— Activity —
Gather every line below where "done" appears.

Top of Raw data

(* ===== verification/Arrays.v ===== *)
(** Arrays of the data heap: vm/generic_arrays.hpp, vm/arrays.{hpp,cpp},
    vm/byte_arrays.{hpp,cpp}.

    An array is the list of its elements; its [capacity] field is the length
    of the list.  Objects move when memory is allocated, so the model has no
    addresses here: what the allocator decides about an array (the contents
    of fresh memory, whether the array is in the nursery) is the class
    [alloc_env], and the theorems hold for every instance of it. *)

From S2P Require Import Prelude.

(** What an operation on arrays can observe of the allocator. *)
Class alloc_env (A : Type) := {
  uninit : nat → A;       (* contents of freshly allocated memory *)
  in_nursery : bool       (* data->nursery->contains_p(array) *)
}.

(** An allocator of zeroed memory, for closed examples. *)
Definition plain_alloc : alloc_env Z := {| uninit := λ _, 0; in_nursery := true |}.

Section arrays.
Context {A : Type} `{!alloc_env A}.

(** src/vm/generic_arrays.hpp:16-22 [allot_uninitialized_array] *)
Definition allot_uninitialized_array (capacity : nat) : list A :=
  uninit <$> seq 0 capacity.

(** src/vm/arrays.cpp:5-11 [allot_array] *)
Definition allot_array (capacity : nat) (fill : A) : list A :=
  let new_array := allot_uninitialized_array capacity in
  list_inserts 0 (replicate capacity fill) new_array.

(** src/vm/generic_arrays.hpp:24-28 [reallot_array_in_place_p] *)
Definition reallot_array_in_place_p (array : list A) (capacity : nat) : bool :=
  in_nursery && (capacity <=? length array)%nat.

(** src/vm/generic_arrays.hpp:30-53 [reallot_array]: [zero] is the element
    whose bytes are all 0. *)
Definition reallot_array (zero : A) (array : list A) (capacity : nat) : list A :=
  if (length array =? capacity)%nat then array
  else if reallot_array_in_place_p array capacity then take capacity array
  else
    let to_copy := if (capacity <? length array)%nat then capacity
                   else length array in
    let new_array := allot_uninitialized_array capacity in
    let new_array := list_inserts 0 (take to_copy array) new_array in
    list_inserts to_copy (replicate (capacity - to_copy) zero) new_array.

(** src/vm/arrays.hpp:3-7 [array_nth] *)
Definition array_nth (array : list A) (slot : nat) : result A :=
  check (slot <? length array)%nat ≫= λ _, read array slot.

(** src/vm/arrays.hpp:9-15 [set_array_nth]: the store; the write barrier is
    modelled with the card table. *)
Definition set_array_nth (array : list A) (slot : nat) (value : A) : result (list A) :=
  check (slot <? length array)%nat ≫= λ _, write array slot value.

Lemma length_allot_uninitialized_array n :
  length (allot_uninitialized_array n) = n.
Proof. unfold allot_uninitialized_array. by rewrite length_fmap, length_seq. Qed.

Lemma list_inserts_all (k l : list A) :
  length k = length l → list_inserts 0 k l = k.
Proof. intros. rewrite <- (app_nil_r k) at 1. by apply list_inserts_0_l. Qed.

Lemma list_inserts_split (k1 k2 l : list A) :
  length l = (length k1 + length k2)%nat →
  list_inserts (length k1) k2 (list_inserts 0 k1 l) = k1 ++ k2.
Proof.
  intros Hl. rewrite <- (Nat.add_0_r (length k1)), <- list_inserts_app_l.
  apply list_inserts_all. rewrite length_app. lia.
Qed.

Lemma allot_array_eq n (fill : A) : allot_array n fill = replicate n fill.
Proof.
  apply list_inserts_all.
  by rewrite length_replicate, length_allot_uninitialized_array.
Qed.

Lemma reallot_array_eq (zero : A) l n :
  reallot_array zero l n = take n l ++ replicate (n - length l) zero.
Proof.
  unfold reallot_array, reallot_array_in_place_p.
  destruct (Nat.eqb_spec (length l) n) as [<-|Hne].
  { rewrite firstn_all, Nat.sub_diag. by rewrite app_nil_r. }
  destruct (Nat.leb_spec n (length l)), (Nat.ltb_spec n (length l)); try lia.
  - replace (n - length l)%nat with 0%nat by lia. cbn [replicate].
    rewrite app_nil_r. destruct in_nursery; [done|]. cbn [andb].
    rewrite Nat.sub_diag. cbn [replicate list_inserts].
    apply list_inserts_all. rewrite length_allot_uninitialized_array, length_take. lia.
  - rewrite andb_false_r, !(firstn_all2 l) by lia.
    apply list_inserts_split.
    rewrite length_allot_uninitialized_array, length_replicate. lia.
Qed.

Lemma set_array_nth_ok l i (a : A) :
  (i < length l)%nat → set_array_nth l i a = Ok (<[i := a]> l).
Proof.
  intros H. unfold set_array_nth.
  rewrite (proj2 (Nat.ltb_lt _ _) H). cbn. by apply write_Ok.
Qed.
End arrays.

(** A vector with spare capacity, [growable_array] and [growable_byte_array]. *)
Section growable.
Context {A : Type} `{!alloc_env A} (zero : A).

(** src/vm/arrays.hpp:17-30 [growable_array] *)
Record growable_array := mk_growable { count : nat; elements : list A }.

(** src/vm/arrays.cpp:61-65 [growable_array::reallot_array] *)
Definition growable_reallot (g : growable_array) (n : nat) : growable_array :=
  mk_growable (count g) (reallot_array zero (elements g) n).

(** src/vm/arrays.cpp:68-75 [growable_array::add] *)
Definition growable_add (g : growable_array) (elt : A) : result growable_array :=
  let g := if (count g =? length (elements g))%nat
           then growable_reallot g (2 * count g) else g in
  elts ← set_array_nth (elements g) (count g) elt;
  Ok (mk_growable (S (count g)) elts).

(** src/vm/arrays.cpp:86-88 [growable_array::append] (part):
    The loop of [append]: element by element, with [array_nth] and
    [set_array_nth]. *)
Fixpoint growable_append_loop (g : growable_array) (elts : list A) : result growable_array :=
  match elts with
  | [] => Ok g
  | e :: elts' =>
      es ← set_array_nth (elements g) (count g) e;
      growable_append_loop (mk_growable (S (count g)) es) elts'
  end.

(** src/vm/arrays.cpp:78-89 [growable_array::append] *)
Definition growable_append (g : growable_array) (elts : list A) : result growable_array :=
  let capacity := length elts in
  let g := if (length (elements g) <? count g + capacity)%nat
           then growable_reallot g (2 * (count g + capacity)) else g in
  growable_append_loop g elts.

(** src/vm/arrays.cpp:92-94 [growable_array::trim] *)
Definition growable_trim (g : growable_array) : growable_array :=
  growable_reallot g (count g).

(** src/vm/byte_arrays.cpp:40-45 [growable_byte_array::grow_bytes] *)
Definition grow_bytes (g : growable_array) (len : nat) : growable_array :=
  let g := mk_growable (count g + len) (elements g) in
  if (length (elements g) <=? count g)%nat
  then growable_reallot g (2 * count g) else g.

(** src/vm/byte_arrays.cpp:48-52 [growable_byte_array::append_bytes] *)
Definition append_bytes (g : growable_array) (elts : list A) : growable_array :=
  let old_count := count g in
  let g := grow_bytes g (length elts) in
  mk_growable (count g) (list_inserts old_count elts (elements g)).

(** src/vm/byte_arrays.cpp:55-67 [growable_byte_array::append_byte_array] *)
Definition append_byte_array (g : growable_array) (elts : list A) : growable_array :=
  let len := length elts in
  let new_size := (count g + len)%nat in
  let g := if (length (elements g) <=? new_size)%nat
           then growable_reallot g (2 * new_size) else g in
  mk_growable (count g + len) (list_inserts (count g) elts (elements g)).

(** What a growable array stands for: its first [count] elements. *)
Definition contents (g : growable_array) : list A := take (count g) (elements g).

Definition growable_ok (g : growable_array) : Prop :=
  (count g ≤ length (elements g))%nat.

Lemma contents_reallot g n :
  growable_ok g → (count g ≤ n)%nat → contents (growable_reallot g n) = contents g.
Proof.
  unfold contents, growable_ok. intros. cbn. rewrite reallot_array_eq.
  rewrite take_app_le, take_take by (rewrite length_take; lia).
  by rewrite Nat.min_l by lia.
Qed.

Lemma length_reallot (l : list A) n : length (reallot_array zero l n) = n.
Proof. rewrite reallot_array_eq, length_app, length_take, length_replicate. lia. Qed.
End growable.
Arguments growable_array : clear implicits.
Arguments mk_growable {A}.

Section growable_theorems.
Context {A : Type} `{!alloc_env A} (zero : A).
Implicit Types (g : growable_array A).

Lemma contents_insert_end (l : list A) n e :
  (n < length l)%nat → take (S n) (<[n := e]> l) = take n l ++ [e].
Proof.
  intros. rewrite (take_S_r _ _ e) by (by apply list_lookup_insert_eq).
  by rewrite take_insert_ge by lia.
Qed.

Lemma contents_inserts_end (l es : list A) n :
  (n + length es ≤ length l)%nat →
  take (n + length es) (list_inserts n es l) = take n l ++ es.
Proof.
  intros. rewrite <- (take_drop n l) at 1.
  replace n with (length (take n l) + 0)%nat at 2 by (rewrite length_take; lia).
  rewrite list_inserts_app_r, take_app, length_take, Nat.min_l by lia.
  rewrite take_ge by (rewrite length_take; lia). f_equal.
  replace (n + length es - n)%nat with (length es) by lia.
  rewrite <- (take_drop (length es) (drop n l)).
  rewrite list_inserts_0_r by (rewrite length_take, length_drop; lia).
  by rewrite take_app_length.
Qed.

(** [growable_array::add] never trips the capacity assertion of
    [set_array_nth] on an array with room for at least one element, keeps
    [count <= capacity], and appends exactly the element. *)
Theorem growable_add_spec g e :
  growable_ok g → (0 < length (elements g))%nat →
  ∃ g', growable_add zero g e = Ok g' ∧ growable_ok g' ∧
        (0 < length (elements g'))%nat ∧ contents g' = contents g ++ [e].
Proof.
  intros Hok Hpos. unfold growable_add.
  set (g1 := if (count g =? length (elements g))%nat
             then growable_reallot zero g (2 * count g) else g).
  assert (count g1 = count g ∧ contents g1 = contents g ∧
          (count g < length (elements g1))%nat) as (Hc & Hcon & Hlt).
  { unfold g1, growable_ok in *. destruct (Nat.eqb_spec (count g) (length (elements g))).
    - split_and!; [done| |].
      + apply contents_reallot; unfold growable_ok; lia.
      + cbn. rewrite length_reallot. lia.
    - split_and!; [done..|lia]. }
  rewrite Hc, set_array_nth_ok by done. eexists; split_and!; [reflexivity|..].
  - unfold growable_ok. cbn. rewrite length_insert. lia.
  - cbn. rewrite length_insert. lia.
  - unfold contents in *. cbn. rewrite contents_insert_end by done.
    rewrite <- Hcon. by rewrite Hc.
Qed.

Lemma growable_append_loop_spec es : ∀ g,
  (count g + length es ≤ length (elements g))%nat →
  ∃ g', growable_append_loop g es = Ok g' ∧ growable_ok g' ∧
        contents g' = contents g ++ es.
Proof.
  induction es as [|e es IH]; intros g Hle; cbn [growable_append_loop] in *.
  - eexists; split_and!; [done| |by rewrite app_nil_r]. unfold growable_ok. lia.
  - cbn [length] in Hle. rewrite set_array_nth_ok, result_bind_ok by lia.
    destruct (IH (mk_growable (S (count g)) (<[count g := e]> (elements g))))
      as (g' & -> & ? & Hcon).
    { cbn. rewrite length_insert. lia. }
    eexists; split_and!; [done..|]. rewrite Hcon. unfold contents at 1. cbn.
    rewrite contents_insert_end, <- app_assoc by lia. done.
Qed.

(** [growable_array::append] succeeds on every array and adds all the
    elements at the end. *)
Theorem growable_append_spec g es :
  growable_ok g →
  ∃ g', growable_append zero g es = Ok g' ∧ growable_ok g' ∧
        contents g' = contents g ++ es.
Proof.
  intros Hok. unfold growable_append.
  destruct (Nat.ltb_spec (length (elements g)) (count g + length es)) as [Hlt|Hle].
  - edestruct growable_append_loop_spec as (g' & -> & ? & Hcon); cycle 1.
    + eexists; split_and!; [done..|]. rewrite Hcon.
      rewrite contents_reallot; [done..|lia].
    + cbn. rewrite length_reallot. lia.
  - by apply growable_append_loop_spec.
Qed.

(** Both byte-array appends add exactly the given bytes: the growth
    test makes room before the copy. *)
Theorem append_bytes_spec g es :
  growable_ok g →
  contents (append_bytes zero g es) = contents g ++ es ∧
  contents (append_byte_array zero g es) = contents g ++ es.
Proof.
  intros Hok. unfold growable_ok in Hok. split.
  - unfold append_bytes, grow_bytes, contents. cbn [count elements].
    destruct (Nat.leb_spec (length (elements g)) (count g + length es)); cbn.
    + rewrite contents_inserts_end by (rewrite length_reallot; lia).
      f_equal. rewrite reallot_array_eq, take_app_le by (rewrite length_take; lia).
      rewrite take_take. f_equal. lia.
    + by rewrite contents_inserts_end by lia.
  - unfold append_byte_array, contents.
    destruct (Nat.leb_spec (length (elements g)) (count g + length es)); cbn.
    + rewrite contents_inserts_end by (rewrite length_reallot; lia).
      f_equal. rewrite reallot_array_eq, take_app_le by (rewrite length_take; lia).
      rewrite take_take. f_equal. lia.
    + by rewrite contents_inserts_end by lia.
Qed.
End growable_theorems.

#[local] Existing Instance plain_alloc.

Definition sample_growable : growable_array Z := mk_growable 2 [5; 6].

Lemma growable_add_spec_witness :
  ∃ g', growable_add 0 sample_growable 7 = Ok g' ∧ growable_ok g' ∧
        (0 < length (elements g'))%nat ∧ contents g' = [5; 6; 7].
Proof. apply (growable_add_spec 0 sample_growable 7); [unfold growable_ok|]; cbn; lia. Defined.

Lemma growable_append_spec_witness :
  ∃ g', growable_append 0 sample_growable [7; 8; 9] = Ok g' ∧ growable_ok g' ∧
        contents g' = [5; 6; 7; 8; 9].
Proof. apply (growable_append_spec 0 sample_growable [7; 8; 9]). unfold growable_ok. cbn. lia. Defined.

Lemma append_bytes_spec_witness :
  contents (append_bytes 0 sample_growable [7]) = [5; 6; 7] ∧
  contents (append_byte_array 0 sample_growable [7]) = [5; 6; 7].
Proof. apply (append_bytes_spec 0 sample_growable [7]). unfold growable_ok. cbn. lia. Defined.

Bottom of Raw data

— Solution to this exercise —
    rewrite app_nil_r. destruct in_nursery; [done|]. cbn [andb].
    - split_and!; [done| |].
    - split_and!; [done..|lia]. }
  rewrite Hc, set_array_nth_ok by done. eexists; split_and!; [reflexivity|..].
  - unfold contents in *. cbn. rewrite contents_insert_end by done.
  - eexists; split_and!; [done| |by rewrite app_nil_r]. unfold growable_ok. lia.
    eexists; split_and!; [done..|]. rewrite Hcon. unfold contents at 1. cbn.
    rewrite contents_insert_end, <- app_assoc by lia. done.
    + eexists; split_and!; [done..|]. rewrite Hcon.
      rewrite contents_reallot; [done..|lia].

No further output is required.